- Work instruction: From the records below, transcribe exactly the lines that begin at the line with "mk_buffer x (len" and end at the line with "let newcap := if", both included.

- Dataset:
(* ===== verification/Cbb.v ===== *)
(** The byte builder: crypto/bytestring/cbb.c. [CBB] objects live in a store at
    locations (the addresses of the callers' variables) and share one growable
    buffer, [cbb_buffer]; a child object stands for contents whose length prefix
    is still pending. Reading a missing object or a freed buffer, writing out of
    the buffer's bounds and a failed [assert] are undefined behaviour ([None] in
    the state monad). The abstract specification is a stack of open frames; the
    operations are shown to refine it without ever being undefined. *)

From Stdlib Require Import ZArith Lia.
From stdpp Require Import base list option gmap.
From S2P Require Import Prelude Mem Cbs.

(** * The buffer *)

Record cbb_buffer := mk_buffer {
  buf : bytes;
  len : Z;
  cap : Z;
  can_resize : bool;
  error : bool
}.

Definition set_buf (b : cbb_buffer) (x : bytes) : cbb_buffer :=
  mk_buffer x (len b) (cap b) (can_resize b) (error b).
Definition set_len (b : cbb_buffer) (n : Z) : cbb_buffer :=
  mk_buffer (buf b) n (cap b) (can_resize b) (error b).
Definition set_error (b : cbb_buffer) : cbb_buffer :=
  mk_buffer (buf b) (len b) (cap b) (can_resize b) true.

(** An access of [n] bytes at index [i] of the buffer is within its bounds. *)
Definition in_bounds (b : cbb_buffer) (i n : Z) : bool :=
  (0 <=? i) && (i + n <=? zlen (buf b)).

(** [memcpy(base->buf + i, v, ...)]. *)
Definition poke (i : Z) (v : bytes) (b : cbb_buffer) : option cbb_buffer :=
  if in_bounds b i (zlen v) then Some (set_buf b (zsplice (buf b) i v)) else None.

(** [OPENSSL_memmove(base->buf + dst, base->buf + src, n)]. *)
Definition memmove (dst src n : Z) (b : cbb_buffer) : option cbb_buffer :=
  if in_bounds b src n then poke dst (ztake n (zdrop src (buf b))) b else None.

(** The loop [for (i = n - 1; i < n; i--) { buf[pos + i] = v; v >>= 8; }]:
    the value left in [v] and the buffer. *)
Fixpoint write_be (pos : Z) (n : nat) (v : Z) (b : cbb_buffer) : option (Z * cbb_buffer) :=
  match n with
  | O => Some (v, b)
  | S i => match poke (pos + Z.of_nat i) [u8 v] b with
           | None => None
           | Some b => write_be pos i (Z.shiftr v 8) b
           end
  end.

(** Result: the index [*out] points to, on success. *)
Definition cbb_buffer_reserve (malloc : allocator) (n : Z) (base : cbb_buffer) :
    option Z * cbb_buffer :=
  let newlen := u64 (len base + n) in
  if newlen <? len base then (None, set_error base)
  else if newlen >? cap base then
    let newcap := u64 (cap base * 2) in
    if negb (can_resize base) then (None, set_error base)
    else
      let newcap := if (newcap <? cap base) || (newcap <? newlen) then newlen else newcap in
      match realloc malloc (buf base) newcap with
      | None => (None, set_error base)
      | Some newbuf =>
          (Some (len base), mk_buffer newbuf (len base) newcap (can_resize base) (error base))
      end
  else (Some (len base), base).

Definition cbb_buffer_add (malloc : allocator) (n : Z) (base : cbb_buffer) :
    option Z * cbb_buffer :=
  match cbb_buffer_reserve malloc n base with
  | (None, base) => (None, base)
  | (Some out, base) => (Some out, set_len base (u64 (len base + n)))
  end.

Definition cbb_buffer_add_u (malloc : allocator) (v len_len : Z) (base : cbb_buffer) :
    option (bool * cbb_buffer) :=
  if len_len =? 0 then Some (true, base)
  else match cbb_buffer_add malloc len_len base with
       | (None, base) => Some (false, base)
       | (Some out, base) =>
           match write_be out (Z.to_nat len_len) v base with
           | None => None
           | Some (v, base) =>
               if negb (v =? 0) then Some (false, set_error base) else Some (true, base)
           end
       end.

(** * The store *)

Abbreviation loc := positive.

(** [base] is whether the pointer is not NULL: all objects share one buffer. *)
Record CBB := mk_CBB {
  base : bool;
  child : option loc;
  offset : Z;
  pending_len_len : Z;
  pending_is_asn1 : bool;
  is_top_level : bool
}.

Record store := mk_store {
  the_base : option cbb_buffer;
  cbbs : gmap loc CBB
}.

Definition zero_CBB : CBB := mk_CBB false None 0 0 false false.

Definition set_base (c : CBB) (x : bool) : CBB :=
  mk_CBB x (child c) (offset c) (pending_len_len c) (pending_is_asn1 c) (is_top_level c).
Definition set_child (c : CBB) (x : option loc) : CBB :=
  mk_CBB (base c) x (offset c) (pending_len_len c) (pending_is_asn1 c) (is_top_level c).
Definition set_prefix (c : CBB) (off pending : Z) : CBB :=
  mk_CBB (base c) (child c) off pending (pending_is_asn1 c) (is_top_level c).

Definition load (l : loc) : M store CBB := fun s =>
  match cbbs s !! l with None => None | Some c => Some (c, s) end.
Definition assign (l : loc) (c : CBB) : M store unit := fun s =>
  Some (tt, mk_store (the_base s) (<[l := c]> (cbbs s))).

(** The end of the scope of a local variable. *)
Definition dispose (l : loc) : M store unit := fun s =>
  Some (tt, mk_store (the_base s) (delete l (cbbs s))).

(** [cbb->base->...]: undefined when the pointer is NULL or the buffer freed. *)
Definition load_base (c : CBB) : M store cbb_buffer := fun s =>
  match base c, the_base s with
  | true, Some b => Some (b, s)
  | _, _ => None
  end.
Definition assign_base (b : cbb_buffer) : M store unit := fun s =>
  Some (tt, mk_store (Some b) (cbbs s)).

(** [cbb->base->error = 1; return 0]. *)
Definition fail_base (c : CBB) : M store bool :=
  let* b := load_base c in
  assign_base (set_error b) ;;;
  sret false.

(** * Operations *)

Definition CBB_zero (cbb : loc) : M store unit := assign cbb zero_CBB.
Lemma keeps_finish_fail malloc l s s' : live_top l s ->
  CBB_finish malloc l true true s = Some (None, s') -> live_top l s'.
Proof.
  intros HP H. unfold CBB_finish, sbind, load in H.
  destruct (cbbs s !! l) as [c|]; [|done]. case_if_in H; [by injection H as <-|].
  destruct (CBB_flush malloc l s) as [[[|] s1]|] eqn:Ef; [|by injection H as <-; eapply keeps_flush|done].
  cbn [negb] in H. destruct (cbbs s1 !! l) as [c1|]; [|done].
  destruct (load_base c1 s1) as [[b s2]|]; [|done].
  rewrite andb_false_r in H. unfold assign_base in H.
  destruct (CBB_cleanup _ _) as [[? ?]|]; done.
Qed.

Lemma holds_layout_top malloc s x :
  ~ holds malloc s (zlen (layout ([] ++ [(Top, [] ++ x)]))) -> ~ holds malloc s (zlen x).
Proof. cbn. by rewrite app_nil_r. Qed.

(** The converter in terms of the conversion on byte strings. *)
Lemma ber_to_der_conv malloc malloc_ok inp s :
  alloc_ok malloc -> bytes_ok inp -> is_u 64 (zlen inp) ->
  exists r rest s', CBS_asn1_ber_to_der malloc malloc_ok 1%positive inp s = Some ((r, rest), s') /\
  match r with
  | Some (None, n) => n = 0 /\ rest = inp /\ s' = s /\ cbs_find_ber inp 0 = Some (Some false)
  | Some (Some d, n) => cbs_find_ber inp 0 = Some (Some true) /\ exists x, conv (S (length inp)) inp 0 false 0 = Some (x, []) /\
      rest = [] /\ zlen x = n /\ ztake n d = x /\ der_forest (Z.to_nat kMaxDepth) x /\
      cbs_find_ber x 0 = Some (Some false)
  | None => cbs_find_ber inp 0 <> Some (Some false) /\
      (malloc_ok = true -> (forall n, is_u 64 n -> malloc n <> None) ->
      cbs_find_ber inp 0 = Some None \/
      (forall x r, conv (S (length inp)) inp 0 false 0 = Some (x, r) -> 2 ^ 64 <= zlen x))
  end.
Proof.
  intros Hm Hok Hu. unfold CBS_asn1_ber_to_der.
  pose proof (find_ber_total (S (length inp)) inp false 0 ltac:(lia) Hok) as Hfind.
  change (find_ber_loop (S (length inp)) inp false 0) with (cbs_find_ber inp 0) in Hfind.
  destruct (cbs_find_ber inp 0) as [[[|]|]|] eqn:Ef; [| | |done]; rewrite run_slift; cbv beta iota.
  2: { by eexists _, _, _. }
  2: { eexists _, _, _. split; [reflexivity|]. split; [done|]. by left. }
  destruct (CBB_init_run' malloc malloc_ok 1%positive (CBS_len inp) s Hm Hu)
    as (ok & s1 & Hinit & Hres). unfold sbind at 1. rewrite (run_bind _ _ _ _ _ Hinit).
  destruct ok; cbn [negb].
  2: { destruct (CBB_init_fail _ _ _ _ _ _ Hinit) as [s2 Hcl].
       eexists _, _, _. cbn [sret]. split; [by rewrite (run_bind _ _ _ _ _ Hcl)|].
       split; [done|]. intros -> Hall. destruct Hres as [?|Hn]; [done|]. by destruct (Hall _ Hu). }
  destruct Hres as [Hr (b & Hb & Hcr)].
  destruct (cbs_convert_ber_spec malloc (S (length inp)) Hm inp [] 1%positive [] Top [] 0 false 0 s1)
    as (ok & rest & s2 & Hrun & Hext & Hcv); try done; try lia.
  { intros l Hl. apply list_elem_of_singleton in Hl as ->. lia. }
  pose proof (keeps_convert malloc 1%positive _ _ _ _ _ 0 ltac:(lia) ltac:(lia) _ _ _ Hrun
    (represents_live _ _ _ _ Hr)) as Hlive.
  rewrite (run_bind _ _ _ _ _ Hrun). cbv beta iota.
  assert (Hold : forall n, (forall n, is_u 64 n -> malloc n <> None) ->
    ~ holds malloc s1 n -> 2 ^ 64 <= n).
  { intros n Hall Hno. apply Z.nlt_ge. intros Hlt. apply Hno. exists b. split; [done|].
    split; [done|]. by rewrite Hcr. }
  destruct ok; cbn [negb].
  2: { destruct (cleanup_live _ _ Hlive) as [s3 Hcl]. eexists _, _, _. cbn [sret].
       split; [by rewrite (run_bind _ _ _ _ _ Hcl)|]. split; [done|]. intros _ Hall. right. intros x r Hx.
       apply (Hold _ Hall), (holds_layout_top malloc s1 x). by eapply Hcv. }
  destruct Hcv as (x & Hx & Hr2). cbn [app] in Hr2.
  pose proof (conv_no_eoc_rest _ _ _ _ _ _ Hx) as ->.
  destruct (CBB_finish_run malloc s2 1%positive [] x [] Hm Hr2) as (r & s3 & Hfin & Hres).
  unfold sbind at 1. rewrite Hfin. cbn [sret].
  destruct r as [[data n]|].
  - destruct Hres as (d & e & -> & [= <-] & Hd & -> & _). rewrite app_nil_r in *.
    eexists _, _, _. split; [done|]. split; [done|]. exists x.
    destruct (conv_forest _ _ _ _ _ _ Hok Hx) as [_ Hforest]. rewrite Z.sub_0_r in Hforest.
    split_and!; try done. unfold cbs_find_ber. case_if; [done|].
    apply (find_ber_der _ (Z.to_nat kMaxDepth)); [done|lia|unfold kMaxDepth; lia].
  - destruct (cleanup_live 1%positive s3) as [s4 Hcl].
    { eapply keeps_finish_fail; [|exact Hfin]. exact Hlive. }
    eexists _, _, _. split; [by rewrite (run_bind _ _ _ _ _ Hcl)|]. split; [done|]. intros _ Hall. right.
    intros x' r' Hx'. rewrite Hx in Hx'. injection Hx' as <- <-. apply (Hold _ Hall). intros Hh.
    apply (Hres [] eq_refl). rewrite app_nil_r. by eapply holds_ext.
Qed.
(** A round is a step of FIPS 180-4 with its registers renamed. *)
Lemma ROUND_00_15_spec W i a b c d e f g h d' h' :
  ROUND_00_15 (W i) i a b c d e f g h = (d', h') ->
  fips_round fips256 W i (a, b, c, d, e, f, g, h) = (h', a, b, c, d', e, f, g).
Proof.
  unfold ROUND_00_15, fips_round. intros [= <- <-]. rewrite Sigma0_fips, Sigma1_fips, K256_fips.
  rewrite (u32_add_r (W i)), !u32_add_r, !u32_add_l.
  change (wrap fips256 ?x) with (u32 x). change (fips_Ch fips256) with Ch. change fips_Maj with Maj.
  match goal with |- (u32 ?x, _, _, _, u32 ?y, _, _, _) = (u32 ?x', _, _, _, u32 ?y', _, _, _) =>
    replace x with x' by lia; replace y with y' by lia end.
  done.
Qed.

Lemma ROUND_16_63_spec W i a b c d e f g h X d' h' X' :
  window X W i -> W i = fips_next fips256 W i ->
  ROUND_16_63 i a b c d e f g h X = (d', h', X') ->
  window X' W (i + 1) /\
  fips_round fips256 W i (a, b, c, d, e, f, g, h) = (h', a, b, c, d', e, f, g).
Proof.
  intros Hw HW. unfold ROUND_16_63.
  rewrite (window_get0 X W i), !(window_get X W i) by (done || lia).
  assert (HT : u32 (W (i - 16) + (sigma0 (W (i - 16 + 1)) + sigma1 (W (i - 16 + 14)) +
                 W (i - 16 + 9))) = W i).
  { rewrite HW, sigma0_fips, sigma1_fips. unfold fips_next.
    change (wrap fips256 ?x) with (u32 x). f_equal.
    replace (i - 16 + 14) with (i - 2) by lia. replace (i - 16 + 9) with (i - 7) by lia.
    replace (i - 16 + 1) with (i - 15) by lia. lia. }
  rewrite HT. destruct (ROUND_00_15 (W i) i a b c d e f g h) as [d1 h1] eqn:E. intros [= <- <- <-].
  split; [by apply window_set|by apply ROUND_00_15_spec].
Qed.

(** Runs the next unrolled round of the code and the next round of FIPS 180-4. *)
Ltac step_16_63 k :=
  match goal with
  | Hw : window ?X ?W _ |- context [ROUND_16_63 (?i + k) ?a ?b ?c ?d ?e ?f ?g ?h ?X] =>
      let d' := fresh "d" in let h' := fresh "h" in let X' := fresh "X" in
      let E := fresh "E" in let Hr := fresh "Hr" in
      destruct (ROUND_16_63 (i + k) a b c d e f g h X) as [[d' h'] X'] eqn:E;
      apply (ROUND_16_63_spec W) in E as [E Hr]; [|done|auto with lia];
      clear Hw; rename E into Hw;
      rewrite rounds_S, Hr; clear Hr;
      replace (i + k + 1) with (i + (k + 1)) in * by lia;
      let k' := eval cbv in (k + 1) in change (k + 1) with k' in *
  end.

Lemma rounds_16_63_spec W i a b c d e f g h X :
  window X W i -> (forall j, i <= j < i + 8 -> W j = fips_next fips256 W j) ->
  exists X', rounds_16_63 (a, b, c, d, e, f, g, h, X) i =
    (rounds (fips_round fips256 W) 8 i (a, b, c, d, e, f, g, h), X') /\ window X' W (i + 8).
Proof.
  intros Hw HW. unfold rounds_16_63.
  replace (rounds (fips_round fips256 W) 8 i) with (rounds (fips_round fips256 W) 8 (i + 0)) by (f_equal; lia).
  replace i with (i + 0) in Hw by lia.
  assert (HW' : forall k, 0 <= k < 8 -> W (i + k) = fips_next fips256 W (i + k)) by (intros; apply HW; lia).
  step_16_63 0. step_16_63 1. step_16_63 2. step_16_63 3.
  step_16_63 4. step_16_63 5. step_16_63 6. step_16_63 7.
  eexists. split; [reflexivity|done].
Qed.

Lemma rounds_loop_spec W n i r X :
  window X W i -> (forall j, i <= j < i + 8 * Z.of_nat n -> W j = fips_next fips256 W j) ->
  exists X', fold_left rounds_16_63 (map (fun k => i + 8 * Z.of_nat k) (seq 0 n)) (r, X) =
    (rounds (fips_round fips256 W) (8 * n) i r, X').
Proof.
  revert i r X. induction n as [|n IH]; intros i r X Hw HW; [by exists X|].
  destruct r as [[[[[[[a b] c] d] e] f] g] h].
  destruct (rounds_16_63_spec W i a b c d e f g h X Hw) as (X1 & E1 & Hw1).
  { intros j Hj. apply HW. lia. }
  destruct (IH (i + 8) (rounds (fips_round fips256 W) 8 i (a, b, c, d, e, f, g, h)) X1 Hw1) as (X2 & E2).
  { intros j Hj. apply HW. lia. }
  exists X2. rewrite <- cons_seq, map_cons, fold_left_cons.
  replace (i + 8 * Z.of_nat 0) with i by lia. rewrite E1.
  replace (map (fun k => i + 8 * Z.of_nat k) (seq 1 n))
    with (map (fun k => i + 8 + 8 * Z.of_nat k) (seq 0 n))
    by (rewrite <- seq_shift, map_map; apply map_ext; intros; lia).
  rewrite E2. replace (8 * S n)%nat with (8 + 8 * n)%nat by lia.
  by rewrite rounds_add.
Qed.

(** Reads the next word of the schedule. *)
Lemma c2l_W inp o o' t : zlen inp = 64 -> bytes_ok inp -> o = 4 * t -> o' = o + 4 -> 0 <= t < 16 ->
  HOST_c2l_be (zdrop o inp) = (zget (fips_W fips256 inp) t, zdrop o' inp).
Proof. intros. rewrite fips_W_word by done. by apply c2l_be_at. Qed.

Ltac step_00_15 Hc W k :=
  let o := eval cbv in (4 * k) in let o' := eval cbv in (4 * k + 4) in
  rewrite (Hc o o' k) by lia;
  match goal with
  | |- context [ROUND_00_15 (W k) k ?a ?b ?c ?d ?e ?f ?g ?h] =>
      let d' := fresh "d" in let h' := fresh "h" in let E := fresh "E" in
      destruct (ROUND_00_15 (W k) k a b c d e f g h) as [d' h'] eqn:E;
      apply ROUND_00_15_spec in E; rewrite rounds_S, E; clear E;
      let k' := eval cbv in (k + 1) in change (k + 1) with k'
  end.

Lemma sha256_block_rounds state inp (W : Z -> Z) :
  (forall o o' t, o = 4 * t -> o' = o + 4 -> 0 <= t < 16 ->
    HOST_c2l_be (zdrop o inp) = (W t, zdrop o' inp)) ->
  (forall t, 16 <= t < 64 -> W t = fips_next fips256 W t) ->
  sha256_block state inp =
  finish fips256 state (rounds (fips_round fips256 W) 64 0 (start state)).
Proof.
  intros Hc HW. unfold sha256_block, start.
  change 64%nat with (16 + 8 * 6)%nat.
  rewrite rounds_add. change (0 + Z.of_nat 16) with 16.
  rewrite <- (zdrop_0 0 inp) at 1 by lia.
  step_00_15 Hc W 0. step_00_15 Hc W 1. step_00_15 Hc W 2. step_00_15 Hc W 3.
  step_00_15 Hc W 4. step_00_15 Hc W 5. step_00_15 Hc W 6. step_00_15 Hc W 7.
  step_00_15 Hc W 8. step_00_15 Hc W 9. step_00_15 Hc W 10. step_00_15 Hc W 11.
  step_00_15 Hc W 12. step_00_15 Hc W 13. step_00_15 Hc W 14. step_00_15 Hc W 15.
  cbn [rounds].
  match goal with |- context [fold_left rounds_16_63 _ (?r, ?X)] =>
    destruct (rounds_loop_spec W 6 16 r X) as (X' & HX) end.
  { split; [done|]. intros j Hj. rewrite Z.mod_small by lia.
    assert (Hj' : In j [0; 1; 2; 3; 4; 5; 6; 7; 8; 9; 10; 11; 12; 13; 14; 15]) by (cbn; lia).
    clear -Hj'. cbn in Hj'. repeat destruct Hj' as [<-|Hj']; [reflexivity..|done]. }
  { intros j Hj. apply HW. lia. }
  assert (Hl6 : [16; 24; 32; 40; 48; 56] = map (fun k => 16 + 8 * Z.of_nat k) (seq 0 6)) by done.
  rewrite Hl6, HX.
  generalize (rounds (fips_round fips256 W) (8 * 6) 16). intros F. by destruct (F _) as [[[[[[[? ?] ?] ?] ?] ?] ?] ?].
Qed.

(** The code's block function is the one of FIPS 180-4. *)
Lemma sha256_block_fips state inp : zlen inp = 64 -> bytes_ok inp ->
  sha256_block state inp = fips_block fips256 state inp.
Proof.
  intros Hl Hok.
  exact (sha256_block_rounds state inp (zget (fips_W fips256 inp))
    (fun o o' t => c2l_W inp o o' t Hl Hok) (fips_W_next fips256 inp)).
Qed.

(** * The hash functions *)

Definition fips_hash : HashBlock := {|
  block := fips_block fips256;
  big_endian := true;
  make_string := sha256_make_string
|}.

Lemma sha256_words_eq c n : length (h c) = 8%nat -> 0 <= n <= 8 ->
  sha256_words c n = ztake (4 * n) (concat (map (be_bytes 4) (h c))).
Proof.
  intros Hl Hn. unfold sha256_words.
  destruct (h c) as [|w0 [|w1 [|w2 [|w3 [|w4 [|w5 [|w6 [|w7 [|]]]]]]]]]; try done.
  rewrite <- (Z2Nat.id n) by lia. assert (Hn' : (Z.to_nat n <= 8)%nat) by lia.
  revert Hn'. generalize (Z.to_nat n) as k. intros k Hk. rewrite Nat2Z.id.
  do 9 (destruct k as [|k]; [cbn [seq map concat]; rewrite ?HOST_l2c_be_bytes; reflexivity|]). lia.
Qed.

(** The template's padding is the standard's. *)
Lemma md_state_fips iv msg : @md_state fips_hash iv msg = fips_state fips256 iv msg.
Proof. reflexivity. Qed.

- Exercise response:
  mk_buffer x (len b) (cap b) (can_resize b) (error b).
Definition set_len (b : cbb_buffer) (n : Z) : cbb_buffer :=
  mk_buffer (buf b) n (cap b) (can_resize b) (error b).
Definition set_error (b : cbb_buffer) : cbb_buffer :=
  mk_buffer (buf b) (len b) (cap b) (can_resize b) true.

(** An access of [n] bytes at index [i] of the buffer is within its bounds. *)
Definition in_bounds (b : cbb_buffer) (i n : Z) : bool :=
  (0 <=? i) && (i + n <=? zlen (buf b)).

(** [memcpy(base->buf + i, v, ...)]. *)
Definition poke (i : Z) (v : bytes) (b : cbb_buffer) : option cbb_buffer :=
  if in_bounds b i (zlen v) then Some (set_buf b (zsplice (buf b) i v)) else None.

(** [OPENSSL_memmove(base->buf + dst, base->buf + src, n)]. *)
Definition memmove (dst src n : Z) (b : cbb_buffer) : option cbb_buffer :=
  if in_bounds b src n then poke dst (ztake n (zdrop src (buf b))) b else None.

(** The loop [for (i = n - 1; i < n; i--) { buf[pos + i] = v; v >>= 8; }]:
    the value left in [v] and the buffer. *)
Fixpoint write_be (pos : Z) (n : nat) (v : Z) (b : cbb_buffer) : option (Z * cbb_buffer) :=
  match n with
  | O => Some (v, b)
  | S i => match poke (pos + Z.of_nat i) [u8 v] b with
           | None => None
           | Some b => write_be pos i (Z.shiftr v 8) b
           end
  end.

(** Result: the index [*out] points to, on success. *)
Definition cbb_buffer_reserve (malloc : allocator) (n : Z) (base : cbb_buffer) :
    option Z * cbb_buffer :=
  let newlen := u64 (len base + n) in
  if newlen <? len base then (None, set_error base)
  else if newlen >? cap base then
    let newcap := u64 (cap base * 2) in
    if negb (can_resize base) then (None, set_error base)
    else
      let newcap := if (newcap <? cap base) || (newcap <? newlen) then newlen else newcap in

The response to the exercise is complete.